Rio - Sem os recursos da Faperj, cientistas da Uerj passaram os últimos dois anos mais dedicados em salvar suas pesquisas, do que em avançar com elas. Segundo o sub-reitor de Pós-graduação e Pesquisa da universidade, professor Egberto Gaspar de Moura, os pesquisadores que conseguiram acumular recursos durante o bom ciclo de investimentos (2007-2014), tanto da área federal, quanto estadual, usaram a verba para manter os laboratórios funcionando, mesmo em ritmo lento.
Outros, no entanto, tiveram que recorrer até a empréstimos pessoais, em bancos privados, para que o trabalho de anos não fosse perdido. É o caso da professora Eliete Bouskela, coordenadora do Laboratório de Pesquisas Clínicas e Experimentais em Biologia Vascular da Uerj, que fez um empréstimo de R$100 mil.
"Eu não estava conseguindo dinheiro. O que eu fazia? Desmantelava o laboratório?", indaga a professora. Entre os sofisticados equipamentos do laboratório da cientista, há um microscópio intravital, que permite imagens de processos biológicos em animais vivos. "Podemos, por exemplo, colocar uma droga e ver qual o tempo da resposta no tecido vivo", afirmou a biomédica Carolina Barbosa, que integra a equipe que pesquisa os efeitos da obesidade no sistema intra renal e pressão arterial.
Segundo a professora Eliete, sua atitude não tem nada a ver com altruísmo. "Eu tenho um grupo muito bom. Tem gente que trabalha comigo desde 1982. Se eu desmantelo, as pessoas desaparecem e eu vou ter que recomeçar com um outro grupo", justificou. A cientista, que no momento desenvolve pesquisas sobre obesidade, disse que o empréstimo pessoal, feito em 2016 para ser pago em 60 meses, era uma das três alternativas que lhe restavam. "As outras eram fechar o laboratório ou não aceitar mais alunos". Segundo Eliete, R$ 100 mil não é um grande dinheiro pra fazer pesquisa. "Dá para tocar o basal no laboratório. O que a gente fez para sobreviver? Diminuiu os gastos. Ficamos só com o mínimo e passamos a escrever projetos que já tínhamos feito e não tivemos tempo de publicar. A gente se manteve assim", contou a professora, que tem mais de R$1 milhão em projetos aprovados. "A Faperj, em 2016 e 2017, não pagou nenhum projeto. Basicamente, pagou bolsas. A gente tem esperança que volte a pagar os projetos em 2018".

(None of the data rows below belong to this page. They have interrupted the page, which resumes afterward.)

(** [sendfile], [write] and [read] are called directly. *)
Definition sendfile_exact (script : list Sys) (s : FileSource) (length : Z) : FileSource * option (result Z) :=
  let '(s, done, stop, _) := transfer script 0 s length 0 in
  (s, finish (fun _ => EIO) done stop).

(** [errno] is the thread's when [write_all] is called. *)
Definition write_all (script : list Sys) (errno : Z) (s : Stream) (length : Z) : Stream * option (result Z) :=
  let '(s, done, stop, _) := transfer script errno s length 0 in
  (s, finish (fun errno => errno) done stop).

Definition read_all (script : list Sys) (s : Stream) (length : Z) : Stream * option (result Z) :=
  let '(s, done, stop, _) := transfer script 0 s length 0 in
  (s, finish (fun _ => ECONNRESET) done stop).

(** One [splice] that may find nothing to move yet, from a pipe or from a file. *)
Fixpoint splice_some_loop {S} `{Device S} (script : list Sys) (s : S) (length : Z) : S * option (result Z) :=
  match script with
  | [] => (s, None)
  | Moved count :: _ =>
      let n := moved s count length in
      if 0 <? n then (after s n, Some (Ok n)) else (s, Some (Throw (SystemError ECONNRESET)))
  | Failed e :: script =>
      if e =? EINTR then splice_some_loop script s length
      else if e =? EAGAIN then (s, Some (Ok 0))
      else (s, Some (Throw (SystemError e)))
  end.

Definition splice_some {S} `{Device S} (script : list Sys) (s : S) (length : Z) : S * option (result Z) :=
  splice_some_loop (io_call script) s length.

(** [tee] copies the front of the pipe and leaves it there. *)
Fixpoint tee_exact (script : list Sys) (s : Stream) (length : Z) : Stream * option (result Z) :=
  match script with
  | [] => (s, None)
  | Moved count :: _ =>
      let n := moved s count length in
      let s := mkStream (src s) (dst s ++ take_z n (src s)) in
      (s, if n =? length then Some (Ok length)
          else if 0 <? n then Some (Throw (SystemError EIO))
          else Some (Throw (SystemError ECONNRESET)))
  | Failed e :: script =>
      if e =? EINTR then tee_exact script s length else (s, Some (Throw (SystemError e)))
  end.

(** ** Into the cache file *)

(** Also gives the calls that are left. *)
Definition write_range_file (script : list Sys) (s : FileSink) : FileSink * option (result Z) * list Sys :=
  let '(s, done, stop, rest) := transfer (io_call script) 0 s (vsize (pending s)) 0 in
  (s, finish (fun _ => EIO) done stop, rest).

Definition unsupported_file_splice (e : Z) : bool :=
  (e =? EINVAL) || (e =? EOPNOTSUPP) || (e =? EXDEV) || (e =? EPERM) || (e =? ENOSYS).

(** [do ... while (result < 0 && errno == EINTR)]. *)
Fixpoint retry (script : list Sys) : option (Sys * list Sys) :=
  match script with
  | [] => None
  | Failed e :: script => if e =? EINTR then retry script else Some (Failed e, script)
  | Moved n :: script => Some (Moved n, script)
  end.

(** The sink, whose [pending] bytes are those in the pipe, with the variables the function
    updates. *)
Record PipeToFile := mkPipe {
  sink : FileSink; splice_supported : bool; externally_spliced_bytes : Z; fallback_copied_bytes : Z }.

Definition copy_chunk : Z := 65536.

(** The read and write half of one turn; gives what it moved. *)
Definition copy_piece (script : list Sys) (p : PipeToFile) (left_over : Z) :
    PipeToFile * option (result Z) * list Sys :=
  match retry (io_call script) with
  | None => (p, None, [])
  | Some (Failed e, rest) => (p, Some (Throw (SystemError e)), rest)
  | Some (Moved count, rest) =>
      let k := sink p in
      let n := Z.min (Z.min count (Z.min copy_chunk left_over)) (vsize (pending k)) in
      if 0 <? n then
        let '(w, r, rest) := write_range_file rest (mkSink (take_z n (pending k)) (file k) (offset k)) in
        let k := mkSink (drop_z n (pending k)) (file w) (offset w) in
        match r with
        | Some (Ok _) =>
            (mkPipe k (splice_supported p) (externally_spliced_bytes p) (u64 (fallback_copied_bytes p + n)),
             Some (Ok n), rest)
        | r => (mkPipe k (splice_supported p) (externally_spliced_bytes p) (fallback_copied_bytes p), r, rest)
        end
      else (p, Some (Throw (SystemError ECONNRESET)), rest)
  end.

Enquanto o dinheiro não vem, a professora Eliete faz planos. Sua pesquisa é voltada para o estudo da obesidade e suas implicações, tanto em modelos animais quanto em seres humanos. "O objetivo da pesquisa é, basicamente, saber um pouco mais da doença, que está longe de ser elucidada. É uma doença multifatorial, tem várias causas. Além disso, gostaríamos de acompanhar os pacientes para saber qual deles vai ficar diabético, quem vai ficar hipertenso, quem vai ter as duas coisas e o quanto você tem de imprinting: o filho de pai e mãe gordo, vai ser gordo?", contou a cientista. Paralelamente às pesquisas, Eliete também quer fazer atendimento ambulatorial de pacientes obesos. Para tanto, um centro especializado em obesidade está em construção, numa área ao lado do Hospital Universitário Pedro Ernesto. A obra, que já consumiu R$ 11 milhões, está parada há dois anos, por falta de verba. "A demora atrasa muito a pesquisa. A gente podia estar atendendo mil pacientes por semana", lamenta.